Reporting today, generally, is better than a generation ago. Reporters have access to more information and more sources than ever. And they can work with informed audiences to develop their coverage. Journalists no longer have to work in isolation. Twitter is like having your own newsroom - a cast of many who want to help explore, build and test ideas. Social media also holds us all to account, more effectively than ever. Reporters can't hide behind the walls of a newsroom, nor can editors or publishers barricade themselves behind the printing press. Power has been diffused. For journalism, ultimately that's good.

In your career as a journalist, were there any stories that you had to shelf or couldn’t cover? If so, what about not getting these stories most bothered you? 

I always regret, as do a lot of correspondents, not being able to get closer to Osama bin Laden and his training camps in Afghanistan in the late 1990s. I spent a fair bit of time in Pakistan in 1997 and 1998, and developed a pretty good sense of what was in the works, in terms of a jihadist movement. Of course, I had no idea that the movement was as big as it was, or determined as it was to attack the West.

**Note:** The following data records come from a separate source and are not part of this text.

Lemma render_compatible_bits (show_fails : bool) (mode b : pystr)
  (compatible : list (pystr * Format)) (c : App.RenderCall) :
  In c (App.render_compatible show_fails mode b compatible) ->
  App.rc_bits c = App.use_bits mode b (bit_length (App.rc_fmt c))
  /\ exists name, In (name, App.rc_fmt c) compatible.
Proof.
  unfold App.render_compatible. intros Hc.
  apply in_flat_map in Hc as ([name fmt] & Hin & Hc).
  destruct (negb show_fails && negb (App._parity_all_ok _ fmt));
    [contradiction |].
  destruct Hc as [<- | []]. cbn. eauto.
Qed.







(** The windows of the 30-bit sample against a 26-bit format. *)
Example windows_of_30_bits :
  App.use_bits (str "left") payload30 26 = str "10110000000010000000000000"
  /\ App.use_bits (str "right") payload30 26
     = str "00000000100000000000001101".
Proof. split; reflexivity. Qed.

(** A format without a bit length gets length 0; its rightmost window
    is then the whole input, since [b[-0:]] is [b[0:]]. *)
Example rightmost_window_of_length_zero :
  App.use_bits (str "right") payload30 0 = payload30.
Proof. reflexivity. Qed.

(** A 26-bit format is an exact match for 26 bits, a compatible match
    for 30 bits, and no match for 10 bits. *)
Example detect_H10301 :
  let FORMATS := [App.normalize_entry H10301] in
  App._detect_formats FORMATS card26 = (FORMATS, [])
  /\ App._detect_formats FORMATS payload30 = ([], FORMATS)
  /\ App._detect_formats FORMATS (str "1010101010") = ([], []).
Proof. repeat split. Qed.

(** ** Dictionaries *)

Section DictFacts.

Context {K V : Type} `{EqDecision K}.

Lemma dict_set_fresh (d : list (K * V)) (k : K) (v : V) :
  ~ In k (keys d) -> dict_set d k v = d ++ [(k, v)].
Proof.
  induction d as [| [k' v'] t IH]; intros Hk; cbn [dict_set app];
    [reflexivity |].
  cbn [keys map fst In] in Hk. destruct (decide (k = k')) as [-> | _];
    [tauto |].
  rewrite IH; [reflexivity |]. unfold keys. tauto.
Qed.

Lemma dict_set_keys (d : list (K * V)) (k : K) (v : V) :
  (In k (keys d) /\ keys (dict_set d k v) = keys d)
  \/ (~ In k (keys d) /\ keys (dict_set d k v) = keys d ++ [k]).
Proof.
  induction d as [| [k' v'] t IH]; cbn [dict_set keys map fst].
  - right. split; [intros [] | reflexivity].
  - destruct (decide (k = k')) as [-> | Hne].
    + left. split; [now left | reflexivity].
    + cbn [map fst]. fold (keys (dict_set t k v)). fold (keys t).
      destruct IH as [[Hin ->] | [Hnin ->]].
      * left. split; [now right | reflexivity].
      * right. split; [| reflexivity].
        intros [-> | Hin]; [now apply Hne | now apply Hnin].
Qed.

Lemma dict_set_nodup (d : list (K * V)) (k : K) (v : V) :
  NoDup (keys d) -> NoDup (keys (dict_set d k v)).
Proof.
  intros Hd. destruct (dict_set_keys d k v) as [[_ ->] | [Hk ->]];
    [assumption |].
  apply NoDup_app. repeat split; [assumption | | apply NoDup_singleton].
  intros x Hx Hx'. apply list_elem_of_In in Hx.
  apply list_elem_of_singleton in Hx'. now subst x.
Qed.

I spent some time pursuing the Khadr family, following their tracks to Peshawar, after I met and interviewed the father, Ahmed, in a Pakistani hospital. But I never again found them - they had crossed the border and lived in Jalalabad - and regret that. It had just become too dangerous for journalists in Afghanistan in the late '90s. We soon learned why.

You’ve played hockey with Putin, provoked the sensationalistic ire of Doug and Rob Ford, and lived for a week as a homeless person on the frigid streets of Toronto – has your position as a journalist ever make you fear for your personal safety? 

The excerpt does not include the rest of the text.